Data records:
Lemma fq_conf_fq_change_trim n : ∀ fuel hs q q',
  fq_change_trim n fuel hs q = Some q' → fq_conf q' = fq_conf q.
Proof.
  induction n as [|n IH]; intros fuel hs q q'; simpl.
  - case_match; [done | by intros [= <-]].
  - case_match; [|by intros [= <-]].
    destruct (fq_dequeue fuel (hs n) q) as [[[skb|] q1]|] eqn:Hd; [| |done].
    + intros Ht. apply IH in Ht. apply fq_conf_fq_dequeue in Hd. congruence.
    + intros [= <-]. by apply fq_conf_fq_dequeue in Hd.
Qed.






(** ** Linkage of flows, lists and the tree of throttled flows *)

Lemma get_upd_flow_ne r r' g q :
  r ≠ r' → get_flow (upd_flow r g q) r' = get_flow q r'.
Proof.
  intros Hne. destruct r as [|k], r' as [|k']; simpl; try done.
  rewrite lookup_insert_ne; [done | congruence].
Qed.

Lemma fq_root_upd_flow_mono r g q k :
  is_Some (fq_root q !! k) → is_Some (fq_root (upd_flow r g q) !! k).
Proof.
  destruct r as [|k']; simpl; [done|]. intros H.
  destruct (decide (k' = k)) as [->|Hne].
  - rewrite lookup_insert_eq. eauto.
  - by rewrite lookup_insert_ne.
Qed.

Lemma get_flow_ext q q' r :
  fq_root q' = fq_root q → internal q' = internal q →
  get_flow q' r = get_flow q r.
Proof. intros H1 H2. destruct r; simpl; congruence. Qed.

Lemma sorted_by_ext {A} (k1 k2 : A → Z) l :
  (∀ x, x ∈ l → k1 x = k2 x) → sorted_by k1 l → sorted_by k2 l.
Proof.
  unfold sorted_by. intros H.
  assert (k2 <$> l = k1 <$> l) as ->; [|done].
  apply list_fmap_ext. intros i x Hx. symmetry. apply H.
  by eapply list_elem_of_lookup_2.
Qed.

Lemma rb_erase_elem_of f l r : r ∈ rb_erase f l → r ∈ l.
Proof.
  induction l as [|x l IH]; simpl; [done|].
  destruct (decide (x = f)); rewrite !elem_of_cons; intuition.
Qed.

Lemma rb_erase_perm f l : f ∈ l → l ≡ₚ f :: rb_erase f l.
Proof.
  induction l as [|x l IH]; simpl; [by intros ?%elem_of_nil|].
  destruct (decide (x = f)) as [->|Hne]; [done|].
  intros [?|Hin]%elem_of_cons; [congruence|].
  rewrite (IH Hin) at 1. apply Permutation_swap.
Qed.

Lemma rb_erase_sorted (key : flow_ref → Z) f l :
  sorted_by key l → sorted_by key (rb_erase f l).
Proof.
  induction l as [|x l IH]; simpl; [done|]. intros Hs.
  apply sorted_by_cons in Hs as [Hx Hs].
  destruct (decide (x = f)); [done|].
  apply sorted_by_cons. split; [|auto].
  rewrite Forall_forall in Hx |- *. intros y Hy. apply Hx.
  by eapply rb_erase_elem_of.
Qed.

Lemma rb_insert_perm {A} (key : A → Z) x l : rb_insert key x l ≡ₚ x :: l.
Proof.
  induction l as [|y l IH]; simpl; [done|].
  destruct (key x >=? key y); [|done].
  rewrite IH. apply Permutation_swap.
Qed.

(** Everything the linkage says is about the lists, the tree and the
    flows. *)
Section Transfer.

Context (q q' : fq_sched_data).

(** Nothing changes but the flow [f], which keeps what the linkage looks
    at. *)
Lemma sched_wf_touch f :
  new_flows q' = new_flows q → old_flows q' = old_flows q →
  co_flows q' = co_flows q → delayed q' = delayed q →
  (∀ r, r ≠ f → get_flow q' r = get_flow q r) →
  (∀ k, is_Some (fq_root q !! k) → is_Some (fq_root q' !! k)) →
  fq_flow_is_detached (get_flow q' f) = fq_flow_is_detached (get_flow q f) →
  fq_flow_is_throttled (get_flow q' f) = fq_flow_is_throttled (get_flow q f) →
  (f ∈ delayed q →
   time_next_packet (get_flow q' f) = time_next_packet (get_flow q f)) →
  (fq_flow_is_detached (get_flow q f) = true → head (get_flow q' f) = []) →
  sched_wf q → sched_wf q'.
Proof.
  intros Hn Ho Hc Hd Hoth Hdom Hdet Hthr Htnp Hhead [W1 W2 W3 W4 W5 W6 W7].
  assert (Hq : queued_refs q' = queued_refs q).
  { unfold queued_refs, rr_refs. by rewrite Hn, Ho, Hc, Hd. }
  assert (Hdet' : ∀ r, fq_flow_is_detached (get_flow q' r)
                       = fq_flow_is_detached (get_flow q r)).
  { intros r. destruct (decide (r = f)) as [->|Hne]; [done|]. by rewrite Hoth. }
  assert (Hthr' : ∀ r, fq_flow_is_throttled (get_flow q' r)
                       = fq_flow_is_throttled (get_flow q r)).
  { intros r. destruct (decide (r = f)) as [->|Hne]; [done|]. by rewrite Hoth. }
  split.
  - by rewrite Hq.
  - intros r. rewrite Hq, Hdet'. apply W2.
  - intros r. rewrite Hq. intros H. destruct (W3 r H) as (k & -> & Hk). eauto.
  - intros r. rewrite Hd, Hthr'. apply W4.
  - intros r. rewrite Hdet'. intros H.
    destruct (decide (r = f)) as [->|Hne]; [by apply Hhead|].
    rewrite Hoth by done. by apply W5.
  - change (fq_flow_is_detached (get_flow q' Internal) = false).
    rewrite Hdet'. exact W6.
  - rewrite Hd. eapply sorted_by_ext; [|exact W7].
    intros r Hr. unfold flow_tnp.
    destruct (decide (r = f)) as [->|Hne]; [by rewrite Htnp | by rewrite Hoth].
Qed.
Definition get_available_contracts (live : bool) : M pyval :=
  TopStepXAuth.get_valid_token ;;
  exchange_json "/api/Contract/available" [("live", PBool live)]
    APIError (field_or_empty "contracts").

Definition place_order (account_id : Z) (contract_id : string)
    (order_type : OrderType) (side : OrderSide) (size : Z)
    (limit_price stop_price trail_price : option spec_float)
    (custom_tag : option string) (linked_order_id : option Z) : M pyval :=
  TopStepXAuth.get_valid_token ;;
  exchange_json "/api/Order/place"
    (order_data account_id contract_id order_type side size
       limit_price stop_price trail_price custom_tag linked_order_id)
    OrderError ret.

Definition search_orders (account_id : Z) (start_timestamp : Datetime.t)
    (end_timestamp : option Datetime.t) : M pyval :=
  TopStepXAuth.get_valid_token ;;
  exchange_json "/api/Order/search"
    (search_payload account_id start_timestamp end_timestamp)
    OrderError (field_or_empty "orders").

Definition get_open_orders (account_id : Z) : M pyval :=
  TopStepXAuth.get_valid_token ;;
  exchange_json "/api/Order/searchOpen" [("accountId", PInt account_id)]
    OrderError (field_or_empty "orders").

Definition cancel_order (account_id order_id : Z) : M pyval :=
  TopStepXAuth.get_valid_token ;;
  exchange_json "/api/Order/cancel"
    [("accountId", PInt account_id); ("orderId", PInt order_id)]
    OrderError ret.

Definition modify_order (account_id order_id : Z) (size : option Z)
    (limit_price stop_price trail_price : option spec_float) : M pyval :=
  TopStepXAuth.get_valid_token ;;
  exchange_json "/api/Order/modify"
    (modify_payload account_id order_id size limit_price stop_price trail_price)
    OrderError ret.

Definition get_open_positions (account_id : Z) : M pyval :=
  TopStepXAuth.get_valid_token ;;
  exchange_json "/api/Position/searchOpen" [("accountId", PInt account_id)]
    PositionError (field_or_empty "positions").

Definition close_position (account_id : Z) (contract_id : string) : M pyval :=
  TopStepXAuth.get_valid_token ;;
  exchange_json "/api/Position/closeContract"
    [("accountId", PInt account_id); ("contractId", PStr contract_id)]
    PositionError ret.

Definition partial_close_position (account_id : Z) (contract_id : string)
    (size : Z) : M pyval :=
  TopStepXAuth.get_valid_token ;;
  exchange_json "/api/Position/partialCloseContract"
    [("accountId", PInt account_id); ("contractId", PStr contract_id);
     ("size", PInt size)]
    PositionError ret.

Definition search_trades (account_id : Z) (start_timestamp : Datetime.t)
    (end_timestamp : option Datetime.t) : M pyval :=
  TopStepXAuth.get_valid_token ;;
  exchange_json "/api/Trade/search"
    (search_payload account_id start_timestamp end_timestamp)
    APIError (field_or_empty "trades").

End WithRuntime.

End TopStepXClient.

(** ** Vocabulary of the specification *)

Module Spec.

Import Models.

(** The eleven domain operations, with their arguments. *)
Inductive operation : Type :=
| GetActiveAccounts
| GetAvailableContracts (live : bool)
| PlaceOrder (account_id : Z) (contract_id : string)
    (order_type : OrderType) (side : OrderSide) (size : Z)
    (limit_price stop_price trail_price : option spec_float)
    (custom_tag : option string) (linked_order_id : option Z)
| SearchOrders (account_id : Z) (start_timestamp : Datetime.t)
    (end_timestamp : option Datetime.t)
| GetOpenOrders (account_id : Z)
| CancelOrder (account_id order_id : Z)
| ModifyOrder (account_id order_id : Z) (size : option Z)
    (limit_price stop_price trail_price : option spec_float)
| GetOpenPositions (account_id : Z)
| ClosePosition (account_id : Z) (contract_id : string)
| PartialClosePosition (account_id : Z) (contract_id : string) (size : Z)
| SearchTrades (account_id : Z) (start_timestamp : Datetime.t)
    (end_timestamp : option Datetime.t).

(** The endpoint of an operation (section 6 of the specification). *)
Definition path (op : operation) : string :=
  match op with
  | GetActiveAccounts => "/api/Account/search"
  | GetAvailableContracts _ => "/api/Contract/available"
  | PlaceOrder _ _ _ _ _ _ _ _ _ _ => "/api/Order/place"
  | SearchOrders _ _ _ => "/api/Order/search"
  | GetOpenOrders _ => "/api/Order/searchOpen"
  | CancelOrder _ _ => "/api/Order/cancel"
  | ModifyOrder _ _ _ _ _ _ => "/api/Order/modify"
  | GetOpenPositions _ => "/api/Position/searchOpen"
  | ClosePosition _ _ => "/api/Position/closeContract"
  | PartialClosePosition _ _ _ => "/api/Position/partialCloseContract"
  | SearchTrades _ _ _ => "/api/Trade/search"
  end.

(** The error kind of an operation (section 7). *)
Definition error_kind (op : operation) : pyval -> pyval -> exn :=
  match op with
  | GetActiveAccounts | GetAvailableContracts _ | SearchTrades _ _ _ => APIError
  | PlaceOrder _ _ _ _ _ _ _ _ _ _ | SearchOrders _ _ _ | GetOpenOrders _
  | CancelOrder _ _ | ModifyOrder _ _ _ _ _ _ => OrderError
  | GetOpenPositions _ | ClosePosition _ _ | PartialClosePosition _ _ _ =>
      PositionError
  end.
(** * Mock Firestore: a shallow embedding of [mockFirestore.ts]

    The module under verification is an in-memory, path-addressed document
    store with snapshot listeners and a seconds/nanoseconds timestamp.
    Every definition below is a transcription of the TypeScript function of
    the same name.

    Modelling conventions.
    - A JS [number] is an exact rational ([Q]); [Math.floor] is [Qfloor].
      Binary64 rounding, NaN and the infinities are outside the model.
    - A JS object is an association list in property-creation order without
      repeated keys; [OMap.set] is the assignment [o[k] = v].  (The engine's
      reordering of integer-like keys is not modelled; statements about
      fields are phrased with [OMap.get].)
    - A JS [Map] / [Set] whose iteration order is observed (a collection, a
      listener set) is a list in insertion order; the two outer registries
      ([store], [listeners]), whose order is never observed, are [gmap]s.
    - A listener callback is an opaque observer named by a number; calling
      it appends the pair (listener, snapshot) to the [calls] trace of the
      state.  Callbacks do not re-enter the store.
    - [Math.random] is an oracle [randomId : nat -> string]; the state counts
      how many identifiers were drawn.
    - An [async] function is its synchronous body; a rejected promise is
      [Throw]. *)

From Stdlib Require Import String Ascii List QArith Qround Qabs ZArith Lia.
From stdpp Require Import gmap strings list fin_maps pretty.
Import ListNotations.
Local Open Scope string_scope.
Set Warnings "-register-all".

(** ** JavaScript values *)

Inductive value : Type :=
  | VUndefined
  | VNull
  | VBool (b : bool)
  | VNum (n : Q)
  | VStr (s : string)
  | VTimestamp (seconds nanoseconds : Q)
  | VArr (items : list value)
  | VObj (fields : list (string * value)).

(** [Record<string, unknown>] *)
Definition DocData : Type := list (string * value).

(** *** Insertion-ordered dictionaries

    The behaviour shared by a JS object's own properties and by a JS [Map]
    with string keys: lookup by key, assignment that keeps the place of an
    existing key and appends a new one, removal, enumeration in order. *)

Module OMap.

Fixpoint get {A} (k : string) (o : list (string * A)) : option A :=
  match o with
  | [] => None
  | (k', v) :: r => if String.eqb k k' then Some v else get k r
  end.

(** [k in o] *)
Definition has {A} (k : string) (o : list (string * A)) : bool :=
  match get k o with Some _ => true | None => false end.

(** [o[k] = v]: an existing property keeps its place, a new one goes last *)
Fixpoint set {A} (k : string) (v : A) (o : list (string * A)) : list (string * A) :=
  match o with
  | [] => [(k, v)]
  | (k', v') :: r =>
      if String.eqb k k' then (k', v) :: r else (k', v') :: set k v r
  end.

(** [delete o[k]] *)
Fixpoint delete {A} (k : string) (o : list (string * A)) : list (string * A) :=
  match o with
  | [] => []
  | (k', v') :: r =>
      if String.eqb k k' then r else (k', v') :: delete k r
  end.

Definition keys {A} (o : list (string * A)) : list string := map fst o.

(** copying the own properties of [src] onto [target], in order *)
Definition assign {A} (target src : list (string * A)) : list (string * A) :=
  fold_left (fun next kv => set (fst kv) (snd kv) next) src target.

(** [{ ...a }] *)
Definition copy {A} (a : list (string * A)) : list (string * A) :=
  assign [] a.

(** [{ ...a, ...b }] *)
Definition spread {A} (a b : list (string * A)) : list (string * A) :=
  assign (assign [] a) b.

Description of the task: Every line above that includes the string "Fixpoint" needs to be copied.

Answer space:
Fixpoint get {A} (k : string) (o : list (string * A)) : option A :=
Fixpoint set {A} (k : string) (v : A) (o : list (string * A)) : list (string * A) :=
Fixpoint delete {A} (k : string) (o : list (string * A)) : list (string * A) :=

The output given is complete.